Quando entra dezembro, com seus sinos bimbalhantes, voltam à TV os clássicos anúncios institucionais de fim de ano. Gostava daquele da Varig, Papai Noel voando a jato pelo céu. O Zaffari também sempre lança uma propaganda interessante. Faz a gente chorar. Mas os imbatíveis são os da RBS e da Globo – por causa das músicas. Sem tocar as músicas da RBS e da Globo no fim do ano, o ano não acaba. É como Carnaval sem Mamãe Eu Quero.
Aliás, tem algum problema com Mamãe Eu Quero? Sei que muitas marchinhas de Carnaval foram vetadas por sua incorreção política. A mulata bossa-nova, a que caiu no hully gully, por exemplo, caiu também na polêmica, porque "mulato" vem de "mula". A associação é óbvia – a mula é um animal híbrido, cruza de jumenta com cavalo ou de égua com jumento, enquanto mulato é o filho de homem branco com mulher negra ou vice-versa. A origem da palavra, então, é racista, mas será que a palavra ainda o é? As palavras vão evoluindo conforme o uso, seu sentido pode se transformar tão radicalmente, que elas, depois de adultas, muitas vezes não têm mais nada a ver com a forma como nasceram.

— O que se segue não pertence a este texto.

Lemma spawn_children sh dir s :
  logs (W := W) (Virtiofsd_spawn debug sh dir) (fun l r =>
    match r with
    | Some d => children s l = s ++ [(child d, false)]
    | None => children s l ⊆ s
    end).
Proof.
  unfold Virtiofsd_spawn.
  assert (forall A (m : HostM (W := W) A), only (fun c => negb (child_call c)) m -> forall B (f : A -> HostM B) Q,
    (forall a, logs (f a) (fun l r => match r with Some d => children s l = Q d | None => children s l ⊆ s end)) ->
    logs (m ≫= f) (fun l r => match r with Some d => children s l = Q d | None => children s l ⊆ s end)) as Skip.
  { intros A m Hm B f Q Hf. apply logs_bind. eapply logs_weaken; [exact Hm|]. intros l [a|] Hl; [|by rewrite children_same].
    eapply logs_weaken; [apply Hf|]. intros l' r'. by rewrite children_app, (children_same s l). }
  assert (only (W := W) (fun c => negb (child_call c)) binary_path) as Hb.
  { unfold binary_path, resolve. walk_only; try done.
    match goal with |- only _ (first_executable ?d) => generalize d end. intros dirs.
    induction dirs as [|dir' dirs IH]; cbn [first_executable]; walk_only; done. }
  do 4 (apply Skip; [walk_only; done|intros]). apply Skip; [exact Hb|intros binary].
  apply Skip; [walk_only; done|intros owner]. apply Skip; [walk_only; done|intros _].
  apply logs_bind. unfold ask_num. apply logs_bind, logs_ask. intros r.
  destruct r as [| | |pid| | | | |]; try (apply logs_fail; simpl; done). apply logs_ret. cbn [app].
  assert (only (W := W) (fun c => negb (child_call c)) (wait_for_socket {| child := pid; socket_path := path_join_text dir (socket_name (tag sh)) |})) as Hw.
  { unfold wait_for_socket. generalize 100%nat. intros n. induction n as [|n IH]; cbn [wait_turns]; walk_only; done. }
  apply logs_bind, logs_on_error. eapply logs_weaken; [exact Hw|]. intros l [[]|] Hl; simpl in Hl.
  - apply logs_ret. rewrite app_nil_r. cbn [app children foldl child_step]. fold (children (s ++ [(pid, false)]) l). by rewrite children_same.
  - eapply logs_weaken; [apply (drop_reaps _ (s ++ [(pid, false)]))|]. intros l' r' [_ Hr]. cbn [app children foldl child_step child] in *.
    fold (children (s ++ [(pid, false)]) (l ++ l')). rewrite children_app, (children_same _ l), Hr by done.
    rewrite filter_app, filter_cons_False, app_nil_r by (intros H; by apply H). intros x Hx. by apply list_elem_of_filter in Hx as [_ Hx].
Qed.

Lemma shares_children dir ds shares slot s :
  accounted ds s ->
  logs (W := W) (attach_shares debug dir ds shares slot) (fun l r =>
    match r with Some (ds', _) => accounted ds' (children s l) | None => False end).
Proof.
  revert ds slot s. induction shares as [|sh shares IH]; intros ds slot s Hs; cbn [attach_shares]; [by apply logs_ret|].
  apply logs_bind, logs_catch. eapply logs_weaken; [apply (spawn_children sh dir s)|]. intros l [d|] Hl.
  2: { apply logs_ret. rewrite app_nil_r. intros x Hx. apply Hs. by apply Hl. }
  assert (accounted (ds ++ [d]) (children s l)) as Hd.
  { intros x. rewrite Hl, fmap_app, !elem_of_app. intros [Hx|Hx]; [left; by apply Hs|]. right.
    apply list_elem_of_singleton in Hx as ->. by left. }
  apply logs_bind, logs_catch. eapply logs_weaken; [apply (only_bind (fun c => negb (child_call c))); [walk_only|intros; walk_only; done]|].
  intros l' [[]|] Hl'.
  - eapply logs_weaken; [apply (IH _ _ _ Hd)|]. intros l2 r2. by rewrite !children_app, (children_same _ l').
  - apply logs_bind. eapply logs_weaken; [apply (drop_reaps d (children s l))|]. intros l2 r2 [-> Hr]. apply logs_ret.
    rewrite app_nil_r, !children_app, (children_same _ l'), Hr by done. intros x [Hx Hin]%list_elem_of_filter.
    specialize (Hd x Hin). rewrite fmap_app, elem_of_app in Hd. destruct Hd as [Hd|Hd]; [done|].
    by apply list_elem_of_singleton in Hd.
Qed.

(** A part that starts no child and ends none. *)
Lemma children_skip {A B} (m : HostM (W := W) A) (f : A -> HostM B) (Q : HLog -> option B -> Prop) :
  only (fun c => negb (child_call c)) m ->
  (forall l, children [] l = [] -> Q l None) ->
  (forall a l, children [] l = [] -> logs (f a) (fun l' r => Q (l ++ l') r)) -> logs (m ≫= f) Q.
Proof.
  intros Hm HN Hf. apply logs_bind. eapply logs_weaken; [exact Hm|]. intros l [a|] Hl; [apply Hf|apply HN]; by apply children_same.
Qed.

Lemma main_run_children c started slot : logs (W := W) (main_run virgl debug driver c started slot) (fun l _ => children [] l = []).
Proof.
  unfold main_run. apply children_skip; [eapply free_of; [|apply runtime_dir_calls]; by intros []|done|intros dir l1 E1].
  apply children_skip; [eapply free_of; [|apply attach_forward_calls]; by intros []|intros l2 E2; by rewrite children_app, E1|
    intros slot' l2 E2].
  apply logs_bind. eapply logs_weaken; [apply (shares_children dir [] (shared_directories c) slot' []); by intros x Hx%elem_of_nil|].
  intros l3 [[ds r]|] H3; [|done]. apply logs_bind, logs_finally.
  assert (only (W := W) (fun c => negb (child_call c)) (need r ;; confine_process c ;; run_vcpus virgl driver c started)) as Hg.
  { unfold confine_process, install_signal_handlers, enter_network_namespace, apply_filter, run_vcpus, activate. walk_only; done. }
  eapply logs_weaken; [exact Hg|]. intros l4 r4 H4. eapply logs_weaken; [apply (drop_all_reaps ds (children [] l3))|].
  intros l5 r5 H5. assert (children [] (l1 ++ l2 ++ l3 ++ l4 ++ l5) = []) as E.
  { rewrite !children_app, E1, E2, (children_same _ l4), H5 by done.
    by apply none_left. }
  destruct r4 as [code|]; [|exact E]. eapply logs_weaken; [apply (only_bind (fun c => negb (child_call c))); [by walk_only|intros; by walk_only]|].
  intros l6 r6 H6. rewrite !app_assoc in *. by rewrite children_app, E, children_same.
Qed.

Lemma main_body_children c : logs (W := W) (main_body virgl debug driver c) (fun l _ => children [] l = []).
Proof.
  unfold main_body. apply children_skip; [|done|intros started l1 E1].
  { eapply logs_weaken; [apply (main_setup_gives virgl child_call); by intros []|]. by intros l r [Hl _]. }
  apply children_skip; [eapply free_of; [|apply attach_devices_calls]; by intros []|intros l2 E2; by rewrite children_app, E1|
    intros slot l2 E2].
  eapply logs_weaken; [apply main_run_children|]. intros l3 r E3. by rewrite !children_app, E1, E2.
Qed.

Lemma main_body_terminal c : only (W := W) (fun k => negb (terminal_call k)) (main_body virgl debug driver c).
Proof.
  unfold main_body, main_run. apply only_bind; [|intros started].
  { eapply logs_weaken; [apply (main_setup_gives virgl terminal_call); by intros []|]. by intros l r [Hl _]. }
  apply only_bind; [eapply free_of; [|apply attach_devices_calls]; by intros []|intros slot].
  apply only_bind; [eapply free_of; [|apply runtime_dir_calls]; by intros []|intros dir].
  apply only_bind; [eapply free_of; [|apply attach_forward_calls]; by intros []|intros slot'].
  apply only_bind; [eapply free_of; [|apply attach_shares_calls]; by intros []|intros [ds r]].
  apply only_bind; [apply only_finally; [|eapply free_of; [|apply drop_all_calls]; by intros []]|].
  - unfold confine_process, install_signal_handlers, enter_network_namespace, apply_filter, run_vcpus, activate. walk_only; done.
  - intros code. by walk_only.
Qed.

End Behind.

(** * main *)

(** Up to the configuration: nothing but reading it. *)
Lemma main_reads {W : Type} {HW : HostSys W} parse_config virgl debug driver args (Q : HLog -> option Z -> Prop) :
  (forall l, calls private_call l -> Q l None) ->
  (forall path text c, config_path args = Some path -> parse_config text = Some c ->
     logs (W := W) (orig ← RawMode_enter; finally (main_body virgl debug driver c) (RawMode_drop orig))
       (fun l r => Q ((ReadText path, HText text) :: l) r)) ->
  logs (W := W) (main parse_config virgl debug driver args) Q.
Proof.
  intros HN HQ. unfold main. apply logs_bind. destruct (config_path args) as [path|]; cbn [need]; [|apply logs_fail, HN; constructor].
  apply logs_ret. cbn [app]. unfold ask_text. apply logs_bind, logs_bind, logs_ask. intros r. apply logs_ret. cbn [app].
  assert (Q [(ReadText path, r)] None) as Hr by (apply HN; by repeat constructor).
  destruct r as [| | | | |text| | |]; cbn [need]; try (by apply logs_bind, logs_fail).
  apply logs_bind, logs_ret. cbn [app]. apply logs_bind. destruct (parse_config text) as [c|] eqn:Ec; cbn [need]; [|by apply logs_fail].
  apply logs_ret. cbn [app]. apply logs_bind. destruct (validate _); cbn [check]; [by apply logs_fail|]. apply logs_ret. cbn [app].
  by apply HQ.
Qed.





(** C24: However the run ends -- an error anywhere on the way up, a panic, or the end
    of the guest -- it leaves nothing behind: every virtiofsd it started has been
    killed and then waited for, and a terminal it made raw has been set back. *)
Theorem nothing_left_behind {W : Type} {HW : HostSys W} parse_config virgl debug driver args :
  logs (W := W) (main parse_config virgl debug driver args) (fun l r => children [] l = [] /\ raw_after false l = false).
Proof.
  apply main_reads.
  { intros l Hl. split; [apply children_same|apply raw_same]; (eapply Forall_impl; [exact Hl|]; by intros [[] ?]). }
  intros path text c _ _. apply logs_bind.
  assert (logs (W := W) RawMode_enter (fun l r => children [] l = [] /\ raw_after false l = default false r)) as Hr.
  { unfold RawMode_enter, ask_bool. apply logs_bind, logs_bind, logs_ask. intros r. apply logs_ret. cbn [app].
    destruct r as [| |[]| | | | | |]; try (by apply logs_ret). apply logs_bind. unfold must at 1. apply logs_bind, logs_ask.
    intros []; try (by apply logs_fail). apply logs_ret. cbn [app]. apply logs_bind. unfold must. apply logs_bind, logs_ask.
    intros []; (by apply logs_fail) || (by do 2 apply logs_ret). }
  eapply logs_weaken; [exact Hr|]. intros l1 [orig|] [E1 R1].
  2: { split; [exact E1|exact R1]. }
  apply logs_finally. eapply logs_weaken; [apply (logs_and _ _ _ (main_body_children virgl debug driver c) (main_body_terminal virgl debug driver c))|].
  intros l2 r2 [E2 T2]. simpl in R1.
  assert (logs (W := W) (RawMode_drop orig) (fun l _ => children [] l = [] /\ raw_after orig l = false)) as Hd.
  { unfold RawMode_drop. destruct orig; [|by apply logs_ret]. apply logs_bind, logs_ask. intros r. by apply logs_ret. }
  eapply logs_weaken; [exact Hd|]. intros l3 r3 [E3 R3].
  change ((ReadText path, HText text) :: l1 ++ l2 ++ l3) with ([(ReadText path, HText text)] ++ l1 ++ l2 ++ l3).
  rewrite !children_app. unfold raw_after in *. rewrite !foldl_app. cbn [children foldl child_step raw_step].
  fold (children [] l1). rewrite E1. fold (children [] l2). rewrite E2. split; [exact E3|].
  pose proof (raw_same orig l2 T2) as S2. unfold raw_after in S2. by rewrite R1, S2.
Qed.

Hoje, todo mundo odeia a maldita versão da Simone. Mas houve tempo em que esse troço era executado em todo o comércio no mês de dezembro.

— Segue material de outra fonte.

(* ===== verification/Budget.v ===== *)
(** The ceiling on a guest's share of the card: the token bucket of
    [virtio-devices/src/gpu/budget.rs], the accounting it reads from the kernel
    ([occupancy.rs], [clock.rs]), how the metrics join them ([metrics.rs]) and the
    request that changes the limit ([vmm/src/control.rs]).

    Floating point is binary64, rounded to nearest even, as the Standard Library
    specifies it.  The clock, the counters and the stop flag are what the loop sees
    on each of its turns, a [Turn]; durations and instants are nanoseconds. *)

From stdpp Require Import strings.
From Stdlib Require Import SpecFloat.
From S2P Require Import Prelude Shared Processes.

(** * Binary64 *)

Abbreviation f64 := spec_float.

Definition fadd : f64 -> f64 -> f64 := SFadd 53 1024.
Definition fsub : f64 -> f64 -> f64 := SFsub 53 1024.
Definition fmul : f64 -> f64 -> f64 := SFmul 53 1024.
Definition fdiv : f64 -> f64 -> f64 := SFdiv 53 1024.

(** An integer [as f64]. *)
Definition f64_of (n : Z) : f64 := binary_normalize 53 1024 n 0 false.

(** [f64::clamp]. *)
Definition fclamp (x lo hi : f64) : f64 :=
  let x := if SFltb x lo then lo else x in
  if SFltb hi x then hi else x.

(** [as u64]: towards zero, saturating, nothing for a NaN. *)
Definition f64_to_u64 (x : f64) : Z :=
  match x with
  | S754_finite false m e => Z.min (2 ^ 64 - 1) (if 0 <=? e then Z.pos m * 2 ^ e else Z.pos m / 2 ^ (- e))
  | S754_infinity false => 2 ^ 64 - 1
  | _ => 0
  end.

(** * The kernel's accounting *)

Inductive Driver := Amdgpu | I915 | Xe | Other.

#[export] Instance Driver_eq_dec : EqDecision Driver.
Proof. solve_decision. Defined.

Definition Driver_from_name (name : Text) : Driver :=
  if bool_decide (name = ascii_bytes "amdgpu") then Amdgpu
  else if bool_decide (name = ascii_bytes "i915") then I915
  else if bool_decide (name = ascii_bytes "xe") then Xe
  else Other.

Inductive Region := Device | Host.

#[export] Instance Region_eq_dec : EqDecision Region.
Proof. solve_decision. Defined.

Definition region (name : Text) : option Region :=
  if starts_with (ascii_bytes "stolen") name then None
  else if starts_with (ascii_bytes "vram") name || starts_with (ascii_bytes "local") name then Some Device
  else if starts_with (ascii_bytes "gtt") name || starts_with (ascii_bytes "system") name ||
          bool_decide (name = ascii_bytes "cpu") then Some Host
  else None.

Record Occupancy := {
  driver : Driver;
  engine_time : bool;
  gfx_ns : Z;
  compute_ns : Z;
  requested_vram_bytes : Z;
  resident_vram_bytes : Z;
  evicted_vram_bytes : Z;
  device_total_bytes : Z;
  device_resident_bytes : Z;
  host_resident_bytes : Z
}.

Definition Occupancy_default : Occupancy :=
  {| driver := Other; engine_time := false; gfx_ns := 0; compute_ns := 0; requested_vram_bytes := 0; resident_vram_bytes := 0;
     evicted_vram_bytes := 0; device_total_bytes := 0; device_resident_bytes := 0; host_resident_bytes := 0 |}.

Definition device_not_resident_bytes (o : Occupancy) : Z := Z.max 0 (device_total_bytes o - device_resident_bytes o).

(** "<n> KiB"; products wrap, as in release builds. *)
Definition parse_kib (value : Text) : option Z :=
  match words value with
  | [] => None
  | n :: rest =>
      n ← parse_uint 64 n;
      match rest with
      | [] => Some (u64 (n * 1024))
      | unit :: _ =>
          if bool_decide (unit = ascii_bytes "KiB") then Some (u64 (n * 1024))
          else if bool_decide (unit = ascii_bytes "MiB") then Some (u64 (u64 (n * 1024) * 1024))
          else if bool_decide (unit = ascii_bytes "B") then Some n
          else None
      end
  end.

(** What one line sets. *)
Inductive Field :=
  | FClient
  | FDriver (d : Driver)
  | FGfx (ns : Z)
  | FCompute (ns : Z)
  | FRequested (b : Z)
  | FEvicted (b : Z)
  | FTotal (b : Z)
  | FResident (name : Text) (b : Z).

Definition first_u64 (value : Text) : option Z := w ← head (words value); parse_uint 64 w.

(** [inr None] is a line that says nothing here, [inl] one that ends the parse. *)
Definition parse_line (line : Text) : () + option Field :=
  let some (o : option Z) (f : Z -> Field) := match o with Some n => inr (Some (f n)) | None => inl () end in
  match split_once 58 line with
  | None => inr None
  | Some (key, value) =>
      let value := trim value in
      if bool_decide (key = ascii_bytes "drm-client-id") then inr (Some FClient)
      else if bool_decide (key = ascii_bytes "drm-driver") then inr (Some (FDriver (Driver_from_name value)))
      else if bool_decide (key = ascii_bytes "drm-engine-gfx") || bool_decide (key = ascii_bytes "drm-engine-render") then
        some (first_u64 value) FGfx
      else if bool_decide (key = ascii_bytes "drm-engine-compute") then some (first_u64 value) FCompute
      else if bool_decide (key = ascii_bytes "amd-requested-vram") then some (parse_kib value) FRequested
      else if bool_decide (key = ascii_bytes "amd-evicted-vram") then some (parse_kib value) FEvicted
      else match strip_prefix (ascii_bytes "drm-total-") key with
           | Some name => if decide (region name = Some Device) then some (parse_kib value) FTotal else inr None
           | None =>
               match strip_prefix (ascii_bytes "drm-resident-") key with
               | Some name =>
                   match region name with
                   | Some _ => some (parse_kib value) (FResident name)
                   | None => inr None
                   end
               | None => inr None
               end
           end
  end.

Definition set_field (o : Occupancy) (f : Field) : Occupancy :=
  let 'Build_Occupancy dr et gfx cmp req res ev dt dres host := o in
  match f with
  | FClient => o
  | FDriver d => Build_Occupancy d et gfx cmp req res ev dt dres host
  | FGfx n => Build_Occupancy dr true n cmp req res ev dt dres host
  | FCompute n => Build_Occupancy dr et gfx n req res ev dt dres host
  | FRequested b => Build_Occupancy dr et gfx cmp b res ev dt dres host
  | FEvicted b => Build_Occupancy dr et gfx cmp req res b dt dres host
  | FTotal b => Build_Occupancy dr et gfx cmp req res ev (u64 (dt + b)) dres host
  | FResident name b =>
      let res := if bool_decide (name = ascii_bytes "vram") then b else res in
      match region name with
      | Some Device => Build_Occupancy dr et gfx cmp req res ev dt (u64 (dres + b)) host
      | Some Host => Build_Occupancy dr et gfx cmp req res ev dt dres (u64 (host + b))
      | None => Build_Occupancy dr et gfx cmp req res ev dt dres host
      end
  end.

Fixpoint parse_lines (o : Occupancy) (client : bool) (ls : list Text) : option Occupancy :=
  match ls with
  | [] => if client then Some o else None
  | l :: ls =>
      match parse_line l with
      | inl _ => None
      | inr None => parse_lines o client ls
      | inr (Some f) => parse_lines (set_field o f) (match f with FClient => true | _ => client end) ls
      end
  end.

(** [OccupancyReader::parse], on a file's text. *)
Definition parse_fdinfo (text : option Text) : option Occupancy := t ← text; parse_lines Occupancy_default false (lines t).

(** The files under /proc/self/fdinfo at one read. *)
Record FdInfo := { fd_names : option (list Text); fd_text : Text -> option Text }.

Fixpoint scan (fs : FdInfo) (names : list Text) : option (Text * Occupancy) :=
  match names with
  | [] => None
  | n :: names =>
      match parse_fdinfo (fd_text fs n) with
      | Some o => Some (n, o)
      | None => scan fs names
      end
  end.

(** [OccupancyReader::read]: the hint first, then all of them. *)
Definition read_occupancy (hint : option Text) (fs : FdInfo) : option Text * option Occupancy :=
  match fd ← hint; parse_fdinfo (fd_text fs fd) with
  | Some o => (hint, Some o)
  | None =>
      match fd_names fs with
      | None => (hint, None)
      | Some names =>
          match scan fs names with
          | Some (n, o) => (Some n, Some o)
          | None => (None, None)
          end
      end
  end.

(** * The shader clock *)

Definition to_ascii_lowercase (l : Text) : Text := (fun c => if (65 <=? c) && (c <=? 90) then c + 32 else c) <$> l.

Definition last_line (text : Text) : option Text := last (filter (fun l => trim l <> []) (lines text)).

(** The last level of pp_dpm_sclk; the product wraps. *)
Definition reference_hz (pp_dpm_sclk : Text) : option Z :=
  line ← last_line pp_dpm_sclk;
  '(_, value) ← split_once 58 line;
  digits ← strip_suffix (ascii_bytes "mhz") (to_ascii_lowercase (trim (trim_end_char 42 (trim value))));
  mhz ← parse_uint 64 (trim digits);
  if 0 <? mhz then Some (u64 (mhz * 1000000)) else None.

Definition read_hz (text : option Text) : option Z := t ← text; parse_uint 64 (trim t).

Record ShaderClock := { ref_hz : Z; last_at : Z; last_hz : Z }.

Definition FRESH : Z := 10000000.

(** [now] and what the file says at that moment. *)
Definition current_hz (c : ShaderClock) (now : Z) (file : option Text) : ShaderClock * Z :=
  if FRESH <=? Z.max 0 (now - last_at c) then
    match read_hz file with
    | Some hz => ({| ref_hz := ref_hz c; last_at := now; last_hz := hz |}, hz)
    | None => (c, last_hz c)
    end
  else (c, last_hz c).

(** The files of the card: their text, and the names in a directory. *)
Record SysFs := { sys_text : Text -> option Text; sys_dir : Text -> option (list Text) }.

Definition for_render_node (fs : SysFs) (now : Z) (render_node : Text) : option ShaderClock :=
  name ← file_name render_node;
  let device := path_join_text (path_join_text (ascii_bytes "/sys/class/drm") name) (ascii_bytes "device") in
  dpm ← sys_text fs (path_join_text device (ascii_bytes "pp_dpm_sclk"));
  ref ← reference_hz dpm;
  let hwmon := path_join_text device (ascii_bytes "hwmon") in
  names ← sys_dir fs hwmon;
  input ← find_map (fun n =>
            let dir := path_join_text hwmon n in
            label ← sys_text fs (path_join_text dir (ascii_bytes "freq1_label"));
            if bool_decide (trim label = ascii_bytes "sclk") then Some (path_join_text dir (ascii_bytes "freq1_input"))
            else None) names;
  hz ← read_hz (sys_text fs input);
  Some {| ref_hz := ref; last_at := now; last_hz := hz |}.

Definition work_of (hz ref : Z) : f64 := fdiv (f64_of hz) (f64_of ref).

(** * The budget *)

Definition UNLIMITED : Z := 100.
Definition BURST_NS : f64 := f64_of 4000000.
Definition MAX_DEBT_NS : f64 := f64_of 100000000.
Definition SAMPLE_OK : Z := 1000000.
Definition SAMPLE_HELD : Z := 200000.
Definition MAX_SLEEP : Z := 2000000.
Definition MIN_SLEEP : Z := 100000.

Record Pace := { at_ : Z; engine_ns : option Z; bank_ns : f64 }.

Record GpuBudget := { percent : Z; pace_state : Pace }.

Definition clamp_percent (p : option Z) : Z := match p with Some p => Z.min (Z.max p 1) UNLIMITED | None => UNLIMITED end.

No caso da mulata, não noto sentido pejorativo. Ao contrário, a mulata surge como uma espécie de prova de sucesso da miscigenação, o produto refinado da mistura de raças, um libelo contra a eugenia e a favor da pluralidade étnica. Viva a mulata! Abaixo o preconceito!

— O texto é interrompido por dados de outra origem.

(* ===== verification/GpuLoop.v ===== *)
(** The thread that serves the GPU's control queue, [Worker::work] and
    [Worker::wait] of [virtio-devices/src/gpu/worker.rs]: how it starts, looks at
    the ring, sleeps on the doorbell, drains, is held by the pacing of a submission,
    and ends, as a step relation with the driver, the renderer's callbacks, a change
    of the limit and a reset in between any two of its steps.  What it does with a chain is [run_step] of [GpuWorkerFacts].

    A queue keeps what the thread relies on, the class [CalmQueues]; the device's
    queue does wherever the driver's rings do not overlap. *)

From S2P Require Import Budget.
From S2P Require Import Prelude GuestMem Virtqueue VirtqueueRings VirtqueueRun MemSlots MemSlotsFacts Msix MsixFacts.
From S2P Require Import GpuVram HostMapper GpuEdid GpuChain GpuWire GpuProtocol GpuBackend GpuWorker.
From S2P Require Import GpuChainFacts GpuProtocolFacts GpuBackendFacts GpuWorkerFacts GpuFences GpuRun.

(** * The thread *)

Section Loop.
Context {M R P Q : Type} {HM : GuestMemory M} {HR : Rutabaga R} {HC : RutabagaConsts}
  {HP : HostMemoryMapper P} {HQ : GpuQueues M Q}.
Context (shm : VirtioShmRegion) (poll_us : Z).

(** Where the thread is: looking at the ring, in [poll], about to read the doorbell,
    about to load the flag, in [process_ctl_queue], held there by [pace_submit], let
    through by it, or gone. *)
Inductive Place := Looking | Asleep | Rung | Woken | Draining | Pacing | Paced | Exited.

#[global] Instance Place_eq : EqDecision Place.
Proof. solve_decision. Defined.

(** [bell] is the count of the doorbell, an eventfd; [told] the stop flag; [owed] how
    many writes to the doorbell were promised and have not been made: by a driver that
    has moved its index, by a reset that has set the flag; [budget] the GPU time limit
    and what is left of it. *)
Record Loop :=
  { run : Run (R := R) (P := P) (Q := Q); bell : Z; owed : nat; told : bool; place : Place; budget : GpuBudget }.

Definition queue (s : Loop) : Q := signal (gpu (run s)).
Definition at_place (s : Loop) (p : Place) : Loop :=
  {| run := run s; bell := bell s; owed := owed s; told := told s; place := p; budget := budget s |}.
Definition with_run (s : Loop) (r : Run) : Loop :=
  {| run := r; bell := bell s; owed := owed s; told := told s; place := place s; budget := budget s |}.
Definition with_budget (s : Loop) (b : GpuBudget) : Loop :=
  {| run := run s; bell := bell s; owed := owed s; told := told s; place := place s; budget := b |}.
Definition with_pace (s : Loop) (st : Pace) : Loop :=
  with_budget s {| percent := percent (budget s); pace_state := st |}.


(** What a look is for. *)
Definition found (s : Loop) : bool := ctl_has_work (queue s) || told s.

(** Is a submission next? *)
Definition submission_next (s : Loop) : bool :=
  match current (run s), pop_ctl (queue s) with
  | None, (q, Some (_, chain)) => submits (queue_mem q) chain
  | _, _ => false
  end.

(** What a turn of [pace] sees: the limit and the stop flag as they are now, and
    whatever the clock and the card's accounting say. *)
Definition sees (s : Loop) (t : Turn) : Prop := t_percent t = percent (budget s) /\ t_stop t = told s.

Mas eu falava de músicas de fim de ano, não de Carnaval. Aqui em Boston, tem uma rádio, a 106.7, que, já em novembro, começa a tocar músicas de Natal o dia inteiro, sem descanso, e só para depois do Ano-Novo. Já escrevi sobre essa rádio, todas as lojas ficam sintonizadas nela, nesta época do ano. É irritante.
Tenho implicância com temas de Natal por causa daquele crime que a Simone fez com a música natalina do John Lennon. Então é Natal, a festa cristã... Hoje, todo mundo odeia a maldita versão da Simone. Virou unanimidade. Mas houve tempo em que esse troço era executado em todo o comércio no mês de dezembro. Você passava em frente às Lojas Americanas na Rua da Praia e a Simone estava cantando "pro rico e pro pobre num só coração". Então, traumatizei. Qualquer dingobéu me dá coceira.
Já do tema da Globo eu gosto, principalmente porque aparecem aqueles artistas cantando na TV. Fico imaginando que eles estão numa festa e que é muito divertido. Claro que sei que não é assim, é uma gravação, eles estão ali a trabalho, deve ser inclusive bastante cansativo, mas é bom pensar em uma festa com aquela turma. Lembro de uma festa de fim de ano que fiz uma vez, em Santa Catarina. Fiz a festa na minha casa e foi uma má ideia, porque, na manhã seguinte, parecia que meus convidados eram das hordas de Átila, o Huno. Houve até um episódio em que uma morena chamada... Mas como é que cheguei aqui? Queria, na verdade, escrever sobre algo um pouco maior do que anúncios institucionais de TV e festas de Ano-Novo, como o confronto entre a vida e a morte. A vida e a morte merecem uma coluna só para elas. Deixo para amanhã.